You can run a nursery and primary school "chicken hatching" program by supplying the incubator and eggs and a chick enclosure. You can let the hens be adopted by willing parents and take the cockerels back to the farm.

There must be other types of farming that you and your DH could do on the side, eg a a few rare breed pigs to sell for meat, some turkeys for Christmas, direct to customers if you can, or via a local butcher.

If you don't want to compete with your grandfather you could set up a shed to breed rats, mice and crickets as reptile food.

Etc, etc.

Do it all under your own name as you were clearly told you can't be involved in the family farm due to FIL and because Grandfather doesn't like women on the farm.

With a regular income coming in see if you can get your DC some nursery hours and only work for yourself during the day, growing YOUR business.

I wish it was that simple.

Farm will go from grandpa to MIL, but as lovely as she is, she's brainless. FIL is some kind of pgrass seed savant (which is what we grow, grass seed and wheat seed), which is part of why grandpa always defers to him even though the family line is grandpa -> MIL-> hubby. If FIL is still in the picture when grandpa dies, even though MIL would technically own it, we'd still have half the issues we currently do. Her marriage directly affects mine.

It's piecemealed. I don't know how much we own vs how much we lease either. I know our place is owned outright, at 100 acres, and where MIL and FIL live is owned, at 10 acres.

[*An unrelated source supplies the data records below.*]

(* ===== verification/SandboxProbe.v ===== *)
(** * The sandbox probe ([scripts/probe-worker-sandbox.py])

    The script that runs a small program inside the bubblewrap sandbox of the
    workers and judges what that program could see: its capabilities, paths
    of the host, network routes, secrets in the environment, and whether it
    could make another user namespace.  Both programs are modelled: the script
    as a coroutine over a few operations, the program inside as a function of
    what the kernel shows it. *)

From Stdlib Require Import Init.Byte.
From S2P Require Import Prelude Text PyFloat Json PyNumber Async Qemu Environment Qmp.

(** ** The program inside *)

(** The text of the program, with a backquote for each quotation mark. *)
Definition PROBE_LINES : list string :=
  ["import json";
   "import os";
   "import socket";
   "import subprocess";
   "import sys";
   "from pathlib import Path";
   "";
   "forbidden = json.loads(sys.argv[1])";
   "marker = Path(`sandbox-write-probe`)";
   "marker.write_text(`private scratch only`, encoding=`utf-8`)";
   "status = Path(`/proc/self/status`).read_text(encoding=`utf-8`)";
   "cap_eff = next(line.split()[1] for line in status.splitlines() if line.startswith(`CapEff:`))";
   "routes = Path(`/proc/net/route`).read_text(encoding=`utf-8`).splitlines()[1:]";
   "nested_userns_returncode = subprocess.run(";
   "    [`/usr/bin/unshare`, `--user`, `/usr/bin/true`],";
   "    capture_output=True,";
   "    check=False,";
   ").returncode";
   "secret_keys = [";
   "    key for key in os.environ";
   "    if any(part in key.upper() for part in (`SECRET`, `TOKEN`, `PASSWORD`, `KEY`))";
   "]";
   "print(json.dumps({";
   "    `cap_eff`: cap_eff,";
   "    `forbidden_visible`: [path for path in forbidden if Path(path).exists()],";
   "    `routes`: routes,";
   "    `scratch_write`: marker.read_text(encoding=`utf-8`),";
   "    `secret_keys`: secret_keys,";
   "    `nested_userns_returncode`: nested_userns_returncode,";
   "}, sort_keys=True))"]%string.
Definition PROBE : text :=
  10 :: concat (map (fun l => map (fun c => if c =? 96 then 34 else c) (lit l) ++ [10]) PROBE_LINES).

Definition SCRATCH_TEXT : text := lit "private scratch only".

(** What the program sees: whether it can write the marker, the two files of
    /proc, the file system, the exit code of unshare and the names of the
    environment variables. *)
Record ProbeView := mkView {
  pv_marker : res unit;
  pv_status : text;
  pv_route : text;
  pv_fs : fs_view;
  pv_unshare : Z;
  pv_environ : list text }.

Definition text_contains (sub t : text) : bool := existsb (fun n => starts_with sub (drop n t)) (List.seq 0 (S (length t))).
Definition SECRET_PARTS : list text := [lit "SECRET"; lit "TOKEN"; lit "PASSWORD"; lit "KEY"].

Section Probe.
(** [str.upper] and [str] of a JSON value. *)
Context (upper : text -> text) (str_of_json : json -> text).

Definition is_secret (key : text) : bool := existsb (fun part => text_contains part (upper key)) SECRET_PARTS.
(** [next(line.split()[1] for line in status.splitlines() if ...)] *)
Definition cap_eff (status : text) : res text :=
  match List.filter (starts_with (lit "CapEff:")) (splitlines status []) with
  | line :: _ => of_option (split_ws is_str_space line [] !! 1%nat) (Exn IndexError (lit "list index out of range"))
  | [] => raise StopIteration []
  end.
Definition routes (route : text) : list text := drop 1 (splitlines route []).
Definition visible (fs : fs_view) (forbidden : list text) : list text :=
  List.filter (fun p => exists_ fs (path_of_text p)) forbidden.
Definition strings (l : list text) : json := JArr (map JStr l).
(** [json.dumps(value, sort_keys=True)] *)
Definition dumps_sorted (v : json) : text := dumps json_float true [32] v.

Definition probe_report (v : ProbeView) (forbidden : list text) : res json :=
  pv_marker v ≫= fun _ =>
  cap ← cap_eff (pv_status v);
  Ok (JObj [(lit "cap_eff", JStr cap);
            (lit "forbidden_visible", strings (visible (pv_fs v) forbidden));
            (lit "routes", strings (routes (pv_route v)));
            (lit "scratch_write", JStr SCRATCH_TEXT);
            (lit "secret_keys", strings (List.filter is_secret (pv_environ v)));
            (lit "nested_userns_returncode", JInt (pv_unshare v))]).
(** [json.loads(sys.argv[1])], a list of strings. *)
Definition as_string (v : json) : res text :=
  match v with JStr t => Ok t | _ => raise TypeError (lit "argument should be a str") end.
Fixpoint as_strings (l : list json) : res (list text) :=
  match l with
  | [] => Ok []
  | v :: l' => t ← as_string v; ts ← as_strings l'; Ok (t :: ts)
  end.
Definition parse_forbidden (argument : text) : res (list text) :=
  v ← loads_text argument;
  match v with
  | JArr l => as_strings l
  | _ => raise TypeError (lit "not a list")
  end.
(** What the program prints. *)
Definition probe_output (v : ProbeView) (argument : text) : res text :=
  forbidden ← parse_forbidden argument;
  report ← probe_report v forbidden;
  Ok (dumps_sorted report ++ [10]).

(** ** The verdict *)

(** [result[key]] *)
Definition item (result : json) (key : string) : res json :=
  match result with
  | JObj d => of_option (dict_get (lit key) d) (Exn KeyError (lit key))
  | _ => raise TypeError (lit "not subscriptable")
  end.
Definition str_json (v : json) : text := match v with JStr t => t | _ => str_of_json v end.
(** [v == t] and [v == 0] *)
Definition equals_text (t : text) (v : json) : bool := match v with JStr s => bool_decide (s = t) | _ => false end.
Definition equals_zero (v : json) : bool :=
  match v with JInt z => z =? 0 | JBool b => negb b | JFloat f => float_eq_int f 0 | _ => false end.
Definition NO_CAPABILITIES : text := lit "0000000000000000".

(** One condition: the failure it reports, if any. *)
Definition check (result : json) (key : string) (bad : json -> bool) (message : json -> text) : res (list text) :=
  v ← item result key; Ok (if bad v then [message v] else []).
Definition failures (result : json) : res (list text) :=
  c ← check result "cap_eff" (fun v => negb (equals_text NO_CAPABILITIES v))
        (fun v => lit "effective capabilities remain: " ++ str_json v);
  f ← check result "forbidden_visible" truthy (fun v => lit "forbidden paths visible: " ++ str_json v);
  r ← check result "routes" truthy (fun v => lit "network routes visible: " ++ str_json v);
  s ← check result "scratch_write" (fun v => negb (equals_text SCRATCH_TEXT v))
        (fun _ => lit "private scratch was not writable");
  k ← check result "secret_keys" truthy (fun v => lit "secret-like environment keys visible: " ++ str_json v);
  u ← check result "nested_userns_returncode" equals_zero (fun _ => lit "nested user namespaces remain enabled");
  Ok (c ++ f ++ r ++ s ++ k ++ u).

(** [completed.stdout.strip().splitlines()[-1]] *)
Definition last_line (stdout : text) : res text :=
  of_option (last (splitlines (strip is_str_space stdout) [])) (Exn IndexError (lit "list index out of range")).
(** [{"status": "passed", **result}] *)
Definition passed_report (result : json) : res json :=
  match result with
  | JObj d => Ok (JObj (fold_left (fun acc p => dict_set (fst p) (snd p) acc) d [(lit "status", JStr (lit "passed"))]))
  | _ => raise TypeError (lit "not a mapping")
  end.
(** The line that the script prints, or how it fails. *)
Definition verdict (stdout : text) : res text :=
  line ← last_line stdout;
  result ← loads_text line;
  l ← failures result;
  match l with
  | [] => report ← passed_report result; Ok (dumps_sorted report)
  | _ => raise SystemExit (lit "sandbox probe failed: " ++ join (lit "; ") l)
  end.

(** ** The script *)

Inductive pop :=
  | FileSystem
  | MakeTemporary (prefix : text)
  | RemoveTemporary (directory : path)
  | RunCommand (command : list text) (env : list (text * text)) (timeout : Z)
  | Print (line : text).
Definition presp (o : pop) : Type :=
  match o with
  | FileSystem => fs_view
  | MakeTemporary _ => path
  | RunCommand _ _ _ => Z * text
  | RemoveTemporary _ | Print _ => unit
  end.
Abbreviation pco := (co unit pop presp).
Definition pcall (o : pop) : pco (presp o) := call o.

Record ProbeArguments := mkProbeArguments {
  p_sandbox_executable : path;
  p_readonly_paths : list path;
  p_forbidden_paths : list text }.
(** [parse_args]: the values given for each option; those of
    [--forbidden-path] are added to the default. *)
Definition parse_args (sandbox_executable : option path) (readonly_paths : list path) (forbidden : list text)
    : ProbeArguments :=
  mkProbeArguments (default (path_of_text (lit "/usr/bin/bwrap")) sandbox_executable) readonly_paths
    ([lit "/home"; lit "/root"; lit "/var/run/docker.sock"; lit "/run/docker.sock"] ++ forbidden).

Context (cwd : list text) (args : ProbeArguments).

Definition probe_config : QemuWorkerConfig :=
  mkConfig (path_of_text (lit "/usr/bin/python3")) (path_of_text (lit "/usr")) BUBBLEWRAP
    (path_absolute cwd (p_sandbox_executable args))
    (match p_readonly_paths args with
     | [] => DEFAULT_SANDBOX_READONLY_PATHS
     | l => map (path_absolute cwd) l
     end)
    (path_of_text (lit "/run/esp32-simulator/worker-broker.sock")).
Definition forbidden_argument : text := dumps_sorted (strings (p_forbidden_paths args)).
Definition probe_command (scratch : path) : list text :=
  wrap_worker_command cwd probe_config
    [lit "/usr/bin/python3"; lit "-I"; lit "-c"; PROBE; forbidden_argument] scratch.
Definition probe_env : list (text * text) := [(lit "LANG", lit "C.UTF-8"); (lit "PATH", lit "/usr/bin:/bin")].
(** [subprocess.run(..., check=True)]: the output. *)
Definition run_checked (command : list text) (env : list (text * text)) (timeout : Z) : pco text :=
  r ← pcall (RunCommand command env timeout);
  if fst (r : Z * text) =? 0 then mret (snd (r : Z * text)) else throw CalledProcessError [].

(** [main] *)
Definition main : pco unit :=
  fs ← pcall FileSystem;
  lift (validate probe_config fs) ≫= fun _ =>
  scratch ← pcall (MakeTemporary (lit "esp32-sandbox-probe-"));
  stdout ← finally (run_checked (probe_command scratch) probe_env 15) (pcall (RemoveTemporary scratch));
  line ← lift (verdict stdout);
  pcall (Print line).
End Probe.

The reason my coop is getting a remodel is because back in the history of this property (before they bought it) the building used to be a hog shed. Prior owner at one point remodeled it into a chicken coop, but there.are a list of reasons why we.use the prior owner's name as a swear word, because his idea of doing anything was to half ass it and do it pretty much the wrongest way possible. So I'm keeping the building as a chicken coop, we don't want to deal with pigs, but it needs remodeled and done correctly vs how hubby and.his mom had.kept it and were just running with the shitshow that it was.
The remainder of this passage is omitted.